Deep learning and training

Artificial intelligence (AI) can no longer be avoided. The topic is widely and sometimes contentiously discussed. Large, generative data models are particularly causing a stir – say hello to ChatGPT! In an industrial context, the discussions are more factual, perhaps partly because we generally regard AI as a source of opportunity. For machine vision, the AI method of deep learning based on neural networks enables unprecedented detection rates. MVTec is a technology leader when it comes to developing deep learning algorithms. For example, it is launching two particularly interesting features in 2024: uncertainty estimation and continual learning.

Christian Eckstein, Product Manager & Business Developer at MVTec

Deep learning and machine vision have gone successfully hand in hand since 2012: The story began with AlexNet, an architecture based on a convolutional neural network. Today, deep learning has established itself as an integral part of machine vision although many aspects have changed since 2012. For example, the number of stakeholders and scientific publications has grown greatly, and the complexity of AI model architectures has increased enormously. A further trend is that datasets and the performance of hardware for training and inference are constantly increasing in size. Furthermore, new and powerful AI models such as ChatGPT are conquering the market.

Deep learning, on the other hand, is becoming increasingly popular in the field of industrial production and used in ever more applications. This is, in turn, increasing the need for qualified data scientists and well-trained deep learning experts. Furthermore, thanks to ever-faster hardware and specialized deep learning accelerators, the performance of the algorithms is reaching an unprecedented level – giving a huge boost to people’s confidence in the technology.

Overcoming challenges related to deep learning

Despite all the euphoria, in practice, there are still a number of challenges that need to be overcome when using deep learning. For example, training usually requires extremely large data volumes in the form of example images. Processing these involve large amounts of work and accordingly high costs, which small and medium-sized enterprises (SMEs) often struggle to afford. In particular, not enough images of defective objects, so-called “bad images”, are available due to their rarity in the case of already high production quality.

A further challenge is that deep learning tends to be very resource hungry. Conventional processors (CPUs), as often found in production systems, do not always have enough computing power, which makes in-the-field training with large datasets almost impossible.

New deep learning features provide assistance

MVTec is addressing these challenges with two newly developed technologies that will be available from 2024:

Firstly, the feature “uncertainty estimation” will help to reliably detect changes. Such changes can include lighting fluctuations, new defect types, production system wear, modified objects during inspections, or black swans.

Deep learning applications can only understand the world within the framework in which they have been trained. In the case of changes, the model continues to assess the images based on the known criteria. If, for example, a new type of error (for which no criteria have been trained) or a completely different object appears, the system faces challenges: It tries to allocate the modified conditions to a known category but fails as the criteria are unknown.

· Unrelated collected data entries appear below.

(** * Backward taint analysis of the crash blamer

    A shallow embedding of [crash-blamer/lib/Analysis/TaintAnalysis.cpp]:
    the taint descriptors and their comparison, the address resolver, the
    taint list, the per-instruction propagation step, the backward scan of
    one frame and the walk over the frames of a crash trace.

    C++ code that dereferences a null pointer, asks a non-register operand
    for its register or reaches [llvm_unreachable] has no defined result;
    the embedding makes these outcomes explicit in the type [Res]. *)

From Stdlib Require Import ZArith List String Ascii Bool Lia.
Import ListNotations.

Local Open Scope string_scope.
Local Open Scope list_scope.
Local Open Scope Z_scope.

(** ** Outcomes of a call *)

Inductive Fault : Type :=
| NullDeref      (* [p->...] on a null pointer *)
| NotRegister    (* [MachineOperand::getReg] on an operand that is no register *)
| Unreachable.   (* [llvm_unreachable] *)

Inductive Res (A : Type) : Type :=
| Done (a : A)
| Abort (f : Fault).

Arguments Done {A} a.
Arguments Abort {A} f.

Definition bind {A B : Type} (c : Res A) (k : A -> Res B) : Res B :=
  match c with
  | Done a => k a
  | Abort f => Abort f
  end.

Notation "x <- c ;; k" := (bind c (fun x => k))
  (at level 61, c at next level, right associativity).
Notation "' pat <- c ;; k" := (bind c (fun x => match x with pat => k end))
  (at level 61, pat pattern, c at next level, right associativity).

(** [p->] on a pointer that may be null. *)
Definition deref {A : Type} (p : option A) : Res A :=
  match p with
  | Some a => Done a
  | None => Abort NullDeref
  end.

(** ** Operands *)

(** Register numbers are [unsigned]; they are only ever compared. *)
Definition Register : Type := N.

(** The two kinds of [MachineOperand] that the instruction effect extractor
    hands to the analysis: a register (for a memory operand, its base
    register) or an immediate. *)
Inductive MachineOperand : Type :=
| MO_Register (Reg : Register)
| MO_Immediate (ImmVal : Z).

Definition isImm (MO : MachineOperand) : bool :=
  match MO with
  | MO_Immediate _ => true
  | MO_Register _ => false
  end.

Definition getReg (MO : MachineOperand) : Res Register :=
  match MO with
  | MO_Register r => Done r
  | MO_Immediate _ => Abort NotRegister
  end.

(** ** Taint descriptors *)

(** Modelled from the spec: the declaration of [TaintInfo] lives in
    [Analysis/TaintAnalysis.h], which is not part of the sources at hand.
    Its fields are the operand reference, the optional displacement
    ([Optional<int64_t>], dereferenced with [*Ti.Offset]), the resolved flag
    and the resolved address (a [uint64_t]); a freshly declared descriptor
    is unresolved with address 0. *)
Record TaintInfo : Type := mkTaintInfo {
  Op : option MachineOperand;
  Offset : option Z;
  IsConcreteMemory : bool;
  ConcreteMemoryAddress : Z
}.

This is where uncertainty estimation comes in: As a testing instance that complements classification, the technology uses a realistic estimation to validate the uncertainty of the decision.

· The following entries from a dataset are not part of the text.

(** [for x in v]: a list yields its items, a dict its keys, a string its
    characters; nothing else can be iterated. *)
Definition iter (v : value) : result (list value) :=
  match v with
  | VList l => Ok l
  | VDict kvs => Ok (map (fun kv => VStr (fst kv)) kvs)
  | VStr s => Ok (chars s)
  | _ => Raise TypeError
  end.

(** Truth value of an object in [if]. *)
Definition truthy (v : value) : bool :=
  match v with
  | VNone => false
  | VBool b => b
  | VInt n => negb (n =? 0)
  | VStr s => negb (String.eqb s "")
  | VDate _ => true
  | VList l => match l with [] => false | _ => true end
  | VDict kvs => match kvs with [] => false | _ => true end
  end.

(** ** [datetime.strptime(s, "%Y-%m-%d")]

    [_strptime] matches the text against the regular expression
    [(?P<Y>\d\d\d\d)-(?P<m>1[0-2]|0[1-9]|[1-9])-(?P<d>3[0-1]|[1-2]\d|0[1-9]|[1-9]| [1-9])]
    from the start of the text, refuses text left over after the match,
    converts the three groups with [int] and builds the date, which
    checks the calendar.  The alternatives of a group are tried in order,
    with backtracking into the next alternative when the rest of the
    expression fails.  Texts are sequences of ASCII characters, so [\d]
    is [0-9]. *)

Module Strptime.

Definition chr_between (lo hi c : ascii) : bool :=
  (nat_of_ascii lo <=? nat_of_ascii c)%nat
  && (nat_of_ascii c <=? nat_of_ascii hi)%nat.

Definition chr_is (x c : ascii) : bool := Ascii.eqb x c.

Definition digit : ascii -> bool := chr_between "0" "9".

(** One alternative: the characters it consumes and the text after
    them. *)
Definition alt : Type := list ascii -> option (list ascii * list ascii).

Definition one (p : ascii -> bool) : alt :=
  fun s =>
    match s with
    | a :: r => if p a then Some ([a], r) else None
    | _ => None
    end.

Definition two (p q : ascii -> bool) : alt :=
  fun s =>
    match s with
    | a :: b :: r => if p a && q b then Some ([a; b], r) else None
    | _ => None
    end.

Definition four (p : ascii -> bool) : alt :=
  fun s =>
    match s with
    | a :: b :: c :: d :: r =>
        if p a && p b && p c && p d then Some ([a; b; c; d], r) else None
    | _ => None
    end.

(** A group [(a1|a2|...)] followed by the continuation [k]. *)
Fixpoint group {A : Type} (alts : list alt)
    (k : list ascii -> list ascii -> option A) (s : list ascii) : option A :=
  match alts with
  | [] => None
  | a :: rest =>
      let here :=
        match a s with
        | Some (m, r) => k m r
        | None => None
        end in
      match here with
      | Some x => Some x
      | None => group rest k s
      end
  end.

Definition dash {A : Type} (k : list ascii -> option A) (s : list ascii)
  : option A :=
  match s with
  | c :: r => if chr_is "-" c then k r else None
  | [] => None
  end.

Definition re_Y : list alt := [four digit].

Definition re_m : list alt :=
  [two (chr_is "1") (chr_between "0" "2");
   two (chr_is "0") (chr_between "1" "9");
   one (chr_between "1" "9")].

Definition re_d : list alt :=
  [two (chr_is "3") (chr_between "0" "1");
   two (chr_between "1" "2") digit;
   two (chr_is "0") (chr_between "1" "9");
   one (chr_between "1" "9");
   two (chr_is " ") (chr_between "1" "9")].

(** The groups [Y], [m], [d] of the match and the text after it. *)
Definition format_regex_match (s : list ascii)
  : option (list ascii * list ascii * list ascii * list ascii) :=
  group re_Y (fun Y s1 =>
    dash (fun s2 =>
      group re_m (fun m s3 =>
        dash (fun s4 =>
          group re_d (fun d s5 => Some (Y, m, d, s5)) s4) s3) s2) s1) s.

(** [int] on the text of a group: decimal digits after optional
    blanks. *)
Fixpoint int_digits (acc : Z) (s : list ascii) : Z :=
  match s with
  | [] => acc
  | c :: r => int_digits (10 * acc + (Z.of_nat (nat_of_ascii c) - 48)) r
  end.

Fixpoint int (s : list ascii) : Z :=
  match s with
  | c :: r => if chr_is " " c then int r else int_digits 0 s
  | [] => 0
  end.

Definition strptime (v : value) : result Datetime.date :=
  match v with
  | VStr data_string =>
      match format_regex_match (list_ascii_of_string data_string) with
      | None => Raise ValueError
      | Some (Y, m, d, rest) =>
          match rest with
          | [] => Datetime.new (int Y) (int m) (int d)
          | _ => Raise ValueError
          end
      end
  | _ => Raise TypeError
  end.

End Strptime.

(** ** The data files

    [json/<year>.json], by year: absent, present with text that is not
    JSON, or present with a JSON document. *)

Inductive file : Type :=
| NotJson
| Json (v : value).

Definition filesystem : Type := Z -> option file.

(** [os.path.isfile(f"json/{year}.json")] *)
Definition isfile (fs : filesystem) (year : Z) : bool :=
  match fs year with
  | Some _ => true
  | None => false
  end.

(** [open(filename)] then [json.load(file)]. *)
Definition json_load (fs : filesystem) (year : Z) : result value :=
  match fs year with
  | Some (Json v) => Ok v
  | Some NotJson => Raise JSONDecodeError
  | None => Raise FileNotFoundError
  end.

(** ** HTTP *)

Definition HTTP_200_OK : Z := 200.
Definition HTTP_400_BAD_REQUEST : Z := 400.
Definition HTTP_404_NOT_FOUND : Z := 404.

(** What a handler leaves behind: the status code of the response object
    (200 unless the handler assigns it) and the returned body. *)
Record response : Type := mkresponse { status_code : Z; body : value }.

(** ** The handlers of [main.py] *)

(** [api_coverage_year] *)
Definition api_coverage_year (fs : filesystem) (year : Z) : result response :=
  if isfile fs year then
    Ok (mkresponse HTTP_200_OK
          (VDict [("year", VInt year); ("coverage", VStr "ok")]))
  else
    Ok (mkresponse HTTP_200_OK
          (VDict [("year", VInt year);
                  ("coverage", VStr "data not available")])).

(** The loop of [get_holiday_info] over the records of the year. *)
Fixpoint scan_holidays (date_to_check : Datetime.date) (holiday_data : list value)
  : result (value * Z * value) :=
  match holiday_data with
  | [] =>
      Ok (VDate date_to_check, HTTP_200_OK,
          VDict [("is_holiday", VBool false)])
  | holiday :: rest =>
      s <- getitem holiday "start" ;;
      start_date <- Strptime.strptime s ;;
      e <- getitem holiday "end" ;;
      end_date <- Strptime.strptime e ;;
      if Datetime.le start_date date_to_check
         && Datetime.le date_to_check end_date then
        uid <- getitem holiday "uid" ;;
        summary <- getitem holiday "summary" ;;
        categories <- getitem holiday "categories" ;;
        holiday_start <- getitem holiday "start" ;;
        holiday_end <- getitem holiday "end" ;;
        Ok (VDate date_to_check, HTTP_200_OK,
            VDict [("day", VStr (Datetime.strftime_A date_to_check));
                   ("week", VStr (Datetime.strftime_W date_to_check));
                   ("month", VStr (Datetime.strftime_B date_to_check));
                   ("is_holiday", VBool true);
                   ("id", uid);
                   ("holiday", summary);
                   ("categories", categories);
                   ("holiday_start", holiday_start);
                   ("holiday_end", holiday_end)])
      else scan_holidays date_to_check rest
  end.

(** [get_holiday_info]: the date (or [None]), the status code and the
    result. *)
Definition get_holiday_info (fs : filesystem) (year month day : Z)
  : result (value * Z * value) :=
  match Datetime.new year month day with
  | Raise ValueError | Raise TypeError =>
      Ok (VNone, HTTP_400_BAD_REQUEST,
          VDict [("error", VStr "invalid date")])
  | Raise e => Raise e
  | Ok date_to_check =>
      if negb (isfile fs year) then
        Ok (VDate date_to_check, HTTP_404_NOT_FOUND,
            VDict [("error", VStr "requested year not available")])
      else
        holiday_data <- json_load fs year ;;
        records <- iter holiday_data ;;
        scan_holidays date_to_check records
  end.

(** [check_holiday].  The response object is always there, so
    [if response:] holds and the status code is assigned. *)
Definition check_holiday (fs : filesystem) (year month day : Z)
  : result response :=
  info <- get_holiday_info fs year month day ;;
  let '(date_provided, status_code, result) := info in
  if negb (status_code =? HTTP_200_OK) then
    Ok (mkresponse status_code (VDict [("response", result)]))
  else
    is_holiday <- getitem result "is_holiday" ;;
    if truthy is_holiday then Ok (mkresponse status_code result)
    else
      Ok (mkresponse status_code
            (VDict [("date", date_provided); ("response", VBool false)])).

Post-training can be required

A decisive factor in this regard is whether the new model lies within or outside the feature distribution of the underlying dataset. If the inspected image only differs from the training dataset slightly, uncertainty estimation marks it as “near distribution”. In practice, this can be indicated by a yellow light for example, to trigger a manual inspection. If, on the other hand, the object lies outside the feature distribution, it is classed as “out of distribution”, which can in turn be indicated by a red light. If such cases become more frequent, it is clear that the training dataset is no longer representative of the inspection task. In this case, post-training is required. However, such post-training is often both time and resource consuming. A GPU, which is not usually available on the applicable system, is normally required. To reduce the hardware requirements and the training time, post-training should be possible with just a few new images. This poses a challenge though as, similarly to humans, the system tends to overvalue new information. While the model successfully classifies the new cases, it neglects the old images, which can lead to errors.

To reduce the amount of work involved with post-training and ensure a robust detection rate, MVTec has developed its new feature “continual learning”. This can be used to posttrain an existing model with a small number of images.

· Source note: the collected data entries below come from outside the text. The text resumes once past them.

(** C2.  The claim asks that the count runs through the validated pipeline
    of [execute_query], the guard first.  [get_query_statistics] never asks
    the guard: for a query that the guard refuses, and that [execute_query]
    therefore keeps from the driver, it hands the counting query to the
    driver.  The counting text it builds names the count [total_rows], which
    the text of the specification leaves out. *)
Theorem statistics_skip_the_guard :
  stats_query Demo.second_query <> counting_query Demo.second_query
  /\ validate_query (query_guard Demo.refusing_agent) Demo.second_query 7
     = inr (false, py "Query structure is not allowed")
  /\ driver_calls (snd (execute_query Demo.isoformat Demo.str_of_exception
                          Demo.refusing_agent Demo.second_query 7 Demo.start))
     = []
  /\ driver_calls (snd (get_query_statistics Demo.isoformat Demo.str_of_exception
                          Demo.refusing_agent Demo.second_query 7 Demo.start))
     = [(stats_query (py "DELETE FROM events WHERE user_id = %s"), [7%Z])].
Proof.
  split; [intro H; vm_compute in H; discriminate|].
  split; [reflexivity|]. split; vm_compute; reflexivity.
Qed.

(** ** More on the binder *)

Lemma padded_app t x t' x' : padded t x -> padded t' x' -> padded (t ++ t') (x ++ x').
Proof.
  induction 1 as [|c t x H IH|t x H IH]; intro H'; cbn [app].
  - exact H'.
  - apply padded_same, IH, H'.
  - apply padded_double, IH, H'.
Qed.

Lemma double_percent_padded t : padded t (double_percent t).
Proof.
  induction t as [|c t IH]; [constructor|]. simpl.
  destruct (Ascii.eqb c percent) eqn:E.
  - apply Ascii.eqb_eq in E. subst c. apply padded_double, IH.
  - apply padded_same, IH.
Qed.

Lemma re_sub_padded s : padded s (re_sub_literals s).
Proof.
  remember (length s) as n eqn:Hn. revert s Hn.
  induction n as [n IH] using (well_founded_induction lt_wf). intros s Hn.
  rewrite re_sub_unfold. destruct s as [|c r]; [constructor|].
  destruct (is_quote c) eqn:Q.
  - destruct (match_literal r) as [[content rest]|] eqn:M.
    + destruct (match_literal_some _ _ _ M) as [-> N].
      apply is_quote_true in Q. subst c.
      rewrite escape_string_literal_eq. cbn [app]. apply padded_same.
      rewrite <- app_assoc. apply padded_app; [apply double_percent_padded|].
      cbn [app]. apply padded_same. eapply IH; [|reflexivity].
      subst n. cbn [length]. rewrite length_app. cbn [length]. lia.
    + apply padded_same. eapply IH; [|reflexivity]. subst n. simpl. lia.
  - apply padded_same. eapply IH; [|reflexivity]. subst n. simpl. lia.
Qed.

(** Doubling [%] brings in no occurrence of a text that has no [%]. *)
Lemma padded_startswith t x :
  padded t x ->
  forall p, Forall (fun c => c <> percent) p ->
            startswith p x = true -> startswith p t = true.
Proof.
  induction 1 as [|c t x H IH|t x H IH]; intros p F S.
  - exact S.
  - destruct p as [|a p]; [reflexivity|]. cbn [startswith] in *.
    apply andb_prop in S as [E S]. rewrite E. inversion F; subst.
    cbn [andb]. apply IH; assumption.
  - destruct p as [|a p]; [reflexivity|]. cbn [startswith] in S.
    apply andb_prop in S as [E _]. apply Ascii.eqb_eq in E.
    inversion F; subst. contradiction.
Qed.

Lemma padded_contains t x :
  padded t x ->
  forall p, Forall (fun c => c <> percent) p ->
            contains p x = true -> contains p t = true.
Proof.
  induction 1 as [|c t x H IH|t x H IH]; intros p F S.
  - exact S.
  - cbn [contains] in *. apply orb_prop in S as [S|S].
    + rewrite (padded_startswith _ _ (padded_same c _ _ H) p F S). reflexivity.
    + rewrite (IH p F S). apply orb_true_r.
  - cbn [contains] in *. apply orb_prop in S as [S|[S|S]%orb_prop].
    + rewrite (padded_startswith _ _ (padded_double _ _ H) p F S). reflexivity.
    + rewrite (padded_startswith _ _ (padded_same percent _ _ H) p F S). reflexivity.
    + rewrite (IH p F S). apply orb_true_r.
Qed.

Lemma replace_marker_scan s :
  replace (py "{user_id}") (py "%s") s = replace_scan (py "{user_id}") (py "%s") s.
Proof. reflexivity. Qed.

(** A prefix of the replaced text that has no [%] is a prefix of the text. *)
Lemma replace_marker_startswith p :
  Forall (fun c => c <> percent) p ->
  forall r, startswith p (replace (py "{user_id}") (py "%s") r) = true ->
            startswith p r = true.
Proof.
  induction 1 as [|a p A F IH]; intros r S; [reflexivity|].
  rewrite replace_marker_scan, replace_scan_unfold in S.
  destruct r as [|d r]; [discriminate|].
  destruct (startswith (py "{user_id}") (d :: r)).
  - cbn [py String.list_ascii_of_string app startswith] in S.
    apply andb_prop in S as [E _]. apply Ascii.eqb_eq in E.
    subst a. exfalso. apply A. reflexivity.
  - cbn [startswith] in *. apply andb_prop in S as [E S]. rewrite E.
    cbn [andb]. apply IH. rewrite replace_marker_scan. exact S.
Qed.

Lemma replace_marker_leaves_none s :
  contains (py "{user_id}") (replace (py "{user_id}") (py "%s") s) = false.
Proof.
  remember (length s) as n eqn:Hn. revert s Hn.
  induction n as [n IH] using (well_founded_induction lt_wf). intros s Hn.
  rewrite replace_marker_scan, replace_scan_unfold.
  destruct s as [|c r]; [reflexivity|].
  destruct (startswith (py "{user_id}") (c :: r)) eqn:E.
  - assert (contains (py "{user_id}")
              (replace (py "{user_id}") (py "%s") (skipn 8 r)) = false) as C.
    { eapply IH; [|reflexivity]. subst n. pose proof (length_skipn 8 r).
      cbn [length]. lia. }
    rewrite replace_marker_scan in C.
    cbn [py String.list_ascii_of_string app contains length Nat.pred].
    cbn [py String.list_ascii_of_string] in C. rewrite C. reflexivity.
  - assert (contains (py "{user_id}") (replace (py "{user_id}") (py "%s") r) = false) as C
      by (eapply IH; [|reflexivity]; subst n; simpl; lia).
    cbn [contains]. rewrite replace_marker_scan in C. rewrite C, orb_false_r.
    destruct (startswith (py "{user_id}") (c :: replace_scan (py "{user_id}") (py "%s") r))
      eqn:S; [|reflexivity].
    cbn [py String.list_ascii_of_string startswith] in S, E.
    apply andb_prop in S as [Ec S]. rewrite Ec in E. cbn [andb] in E.
    apply (replace_marker_startswith (py "user_id}")) in S.
    + cbn [py String.list_ascii_of_string startswith] in S. rewrite S in E. discriminate.
    + repeat constructor; discriminate.
Qed.

(** X1.  The template that the binder returns holds no marker: every
    occurrence of the marker is replaced, and neither the replacement nor the
    escaping of the literals brings one back. *)
Theorem prepare_leaves_no_marker :
  forall sql_query user_id,
    contains (py "{user_id}") (fst (_prepare_query_parameters sql_query user_id)) = false.
Proof.
  intros q uid. rewrite prepare_eq. cbn [fst].
  destruct (contains _ (re_sub_literals _)) eqn:C; [|reflexivity].
  apply (padded_contains _ _ (re_sub_padded _)) in C.
  - rewrite replace_marker_leaves_none in C. discriminate.
  - repeat constructor; discriminate.
Qed.

(** X2.  The binder adds and removes no single quote: the template has the
    quotes of the query, so its literals begin and end where they did. *)
Theorem prepare_keeps_the_quotes :
  forall sql_query user_id,
    quotes (fst (_prepare_query_parameters sql_query user_id)) = quotes sql_query
    /\ length (split_quote (fst (_prepare_query_parameters sql_query user_id)))
       = length (split_quote sql_query).
Proof.
  intros q uid. rewrite prepare_eq. cbn [fst].
  rewrite !split_quote_length, re_sub_quotes, replace_marker_quotes. split; reflexivity.
Qed.

Lemma outside_sum_on_literals f parts :
  outside_sum true (on_literals f parts) = outside_sum true parts.
Proof.
  induction parts as [|a|a b l IH] using list_pair_ind; try reflexivity.
  destruct l as [|c l]; [reflexivity|].
  rewrite on_literals_step. cbn [outside_sum negb] in *. rewrite IH. reflexivity.
Qed.

(** X3.  Escaping the literals changes no count: the template has as many
    placeholders outside its quotes as the text had before the escaping, so
    the parameters are as many as the placeholders outside the quotes of the
    query with its markers replaced. *)
Theorem escaping_keeps_the_placeholder_count :
  forall text sql_query user_id,
    placeholders_outside_literals (re_sub_literals text)
    = placeholders_outside_literals text
    /\ snd (_prepare_query_parameters sql_query user_id)
       = repeat user_id
           (placeholders_outside_literals
              (replace (py "{user_id}") (py "%s") sql_query)).
Proof.
  assert (forall t, placeholders_outside_literals (re_sub_literals t)
                    = placeholders_outside_literals t) as H.
  { intro t. rewrite <- !count_placeholders_scan, !count_placeholders_sum.
    cbn [Nat.even]. rewrite escape_split, outside_sum_on_literals. reflexivity. }
  intros t q uid. split; [apply H|].
  rewrite prepare_eq. cbn [snd]. rewrite H. reflexivity.
Qed.

(** ** The processing of result rows *)

Lemma dict_set_fresh acc k v :
  ~ In k (keys acc) -> dict_set acc k v = acc ++ [(k, v)].
Proof.
  induction acc as [|[k0 v0] acc IH]; intro N; [reflexivity|].
  cbn [dict_set keys map fst] in *.
  destruct (String.eqb k0 k) eqn:E.
  - apply String.eqb_eq in E. subst. exfalso. apply N. left. reflexivity.
  - cbn [app]. rewrite IH; [reflexivity|]. intro I. apply N. right. exact I.
Qed.

Lemma dict_set_keys acc k v :
  In k (keys acc) -> keys (dict_set acc k v) = keys acc.
Proof.
  induction acc as [|[k0 v0] acc IH]; intro I; [contradiction|].
  cbn [dict_set keys map fst] in *.
  destruct (String.eqb k0 k) eqn:E; [reflexivity|].
  cbn [map fst]. f_equal. apply IH. destruct I as [->|I]; [|exact I].
  rewrite String.eqb_refl in E. discriminate.
Qed.

Lemma dict_set_nodup acc k v :
  NoDup (keys acc) -> NoDup (keys (dict_set acc k v)).
Proof.
  intro N. destruct (in_dec String.string_dec k (keys acc)) as [I|I].
  - rewrite dict_set_keys by exact I. exact N.
  - rewrite dict_set_fresh by exact I. unfold keys in *. rewrite map_app.
    apply NoDup_app; [exact N|repeat constructor; intros []|].
    intros x Hx [<-|[]]. contradiction.
Qed.

Lemma dict_set_values (P : value -> Prop) acc k v :
  Forall (fun kv => P (snd kv)) acc -> P v ->
  Forall (fun kv => P (snd kv)) (dict_set acc k v).
Proof.
  intros F Pv. induction acc as [|[k0 v0] acc IH]; cbn [dict_set].
  - repeat constructor. exact Pv.
  - inversion F; subst. destruct (String.eqb k0 k); constructor; auto.
Qed.

Section Rows.

Variable isoformat : nat -> str.

Local Abbreviation process_value := (process_value isoformat).
Local Abbreviation process_row := (process_row isoformat).
Local Abbreviation process_rows := (process_rows isoformat).
Local Abbreviation _process_query_results := (_process_query_results isoformat).

Lemma process_value_no_datetime v : is_datetime (process_value v) = false.
Proof. destruct v; reflexivity. Qed.

Lemma process_value_fixed v : is_datetime v = false -> process_value v = v.
Proof. destruct v; try reflexivity. discriminate. Qed.

Lemma process_fold_invariant d :
  forall acc,
    NoDup (keys acc) -> Forall (fun kv => is_datetime (snd kv) = false) acc ->
    NoDup (keys (fold_left
                   (fun processed_row kv =>
                      dict_set processed_row (fst kv) (process_value (snd kv))) d acc))
    /\ Forall (fun kv => is_datetime (snd kv) = false)
              (fold_left
                 (fun processed_row kv =>
                    dict_set processed_row (fst kv) (process_value (snd kv))) d acc).
Proof.
  induction d as [|[k v] d IH]; intros acc N F; [split; assumption|].
  cbn [fold_left fst snd]. apply IH.
  - apply dict_set_nodup, N.
  - apply (dict_set_values (fun x => is_datetime x = false)); [exact F|].
    apply process_value_no_datetime.
Qed.

Lemma process_fold_map d :
  forall acc,
    NoDup (keys acc ++ keys d) ->
    fold_left (fun processed_row kv =>
                 dict_set processed_row (fst kv) (process_value (snd kv))) d acc
    = acc ++ map (fun kv => (fst kv, process_value (snd kv))) d.
Proof.
  induction d as [|[k v] d IH]; intros acc N; [rewrite app_nil_r; reflexivity|].
  cbn [fold_left fst snd map keys] in *.
  assert (~ In k (keys acc)) as Fresh.
  { apply NoDup_remove_2 in N. intro I. apply N, in_or_app. left. exact I. }
  rewrite dict_set_fresh by exact Fresh. rewrite IH.
  - rewrite <- app_assoc. reflexivity.
  - unfold keys in *. rewrite map_app, <- app_assoc. exact N.
Qed.

Lemma process_row_proper d :
  NoDup (keys d) ->
  process_row d = map (fun kv => (fst kv, process_value (snd kv))) d.
Proof. intro N. unfold Agent.process_row. rewrite process_fold_map; [reflexivity|exact N]. Qed.

Lemma process_row_clean d :
  NoDup (keys (process_row d))
  /\ Forall (fun kv => is_datetime (snd kv) = false) (process_row d).
Proof. apply process_fold_invariant; constructor. Qed.

Lemma process_row_idempotent d : process_row (process_row d) = process_row d.
Proof.
  destruct (process_row_clean d) as [N F].
  rewrite (process_row_proper _ N). clear N.
  induction F as [|[k v] l H F IH]; [reflexivity|].
  cbn [map fst snd] in *. rewrite (process_value_fixed _ H). f_equal. exact IH.
Qed.

Lemma process_rows_proper rows :
  Forall proper_row rows ->
  process_rows rows = inr (map (converted_row isoformat) rows).
Proof.
  induction 1 as [|row rows (d & -> & N) F IH]; [reflexivity|].
  cbn [Agent.process_rows items map converted_row]. rewrite IH.
  rewrite (process_row_proper _ N). reflexivity.
Qed.

Lemma process_rows_clean rows :
  forall out,
    process_rows rows = inr out ->
    Forall (fun row => exists d,
                row = VDict d /\ NoDup (keys d)
                /\ Forall (fun kv => is_datetime (snd kv) = false) d) out.
Proof.
  induction rows as [|row rows IH]; intros out H; cbn [Agent.process_rows] in H.
  - inversion H. constructor.
  - destruct (items row) as [e|d]; [discriminate|].
    destruct (process_rows rows) as [e|out']; [discriminate|].
    inversion H; subst. constructor; [|apply IH; reflexivity].
    exists (process_row d). split; [reflexivity|]. apply process_row_clean.
Qed.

The capacity of a conventional CPU suffices to do this, enabling training to occur on the system directly. Depending on the number of images and the available computing power, training can take just a few seconds. New images can be easily added to an existing or a new class. No in-depth machine vision expertise is required, so users can generally perform the post-training on the machine themselves. This enables companies to drastically reduce the post-training workload, speed up the process as a whole, and reduce costs.

New technologies boost confidence in deep learning

Deep learning is becoming ever more important for industrial value chains. For the technology to keep pace with growing requirements and remain a usable option for companies, it requires continual further development. MVTec is providing its two new features “uncertainty estimation” and “continual learning” to this end. These pave the way for reliably detecting and quickly responding to changes and new conditions directly on the shop floor. As such, the two technologies boost confidence in deep learning and therefore strengthen its use in the field of industrial production.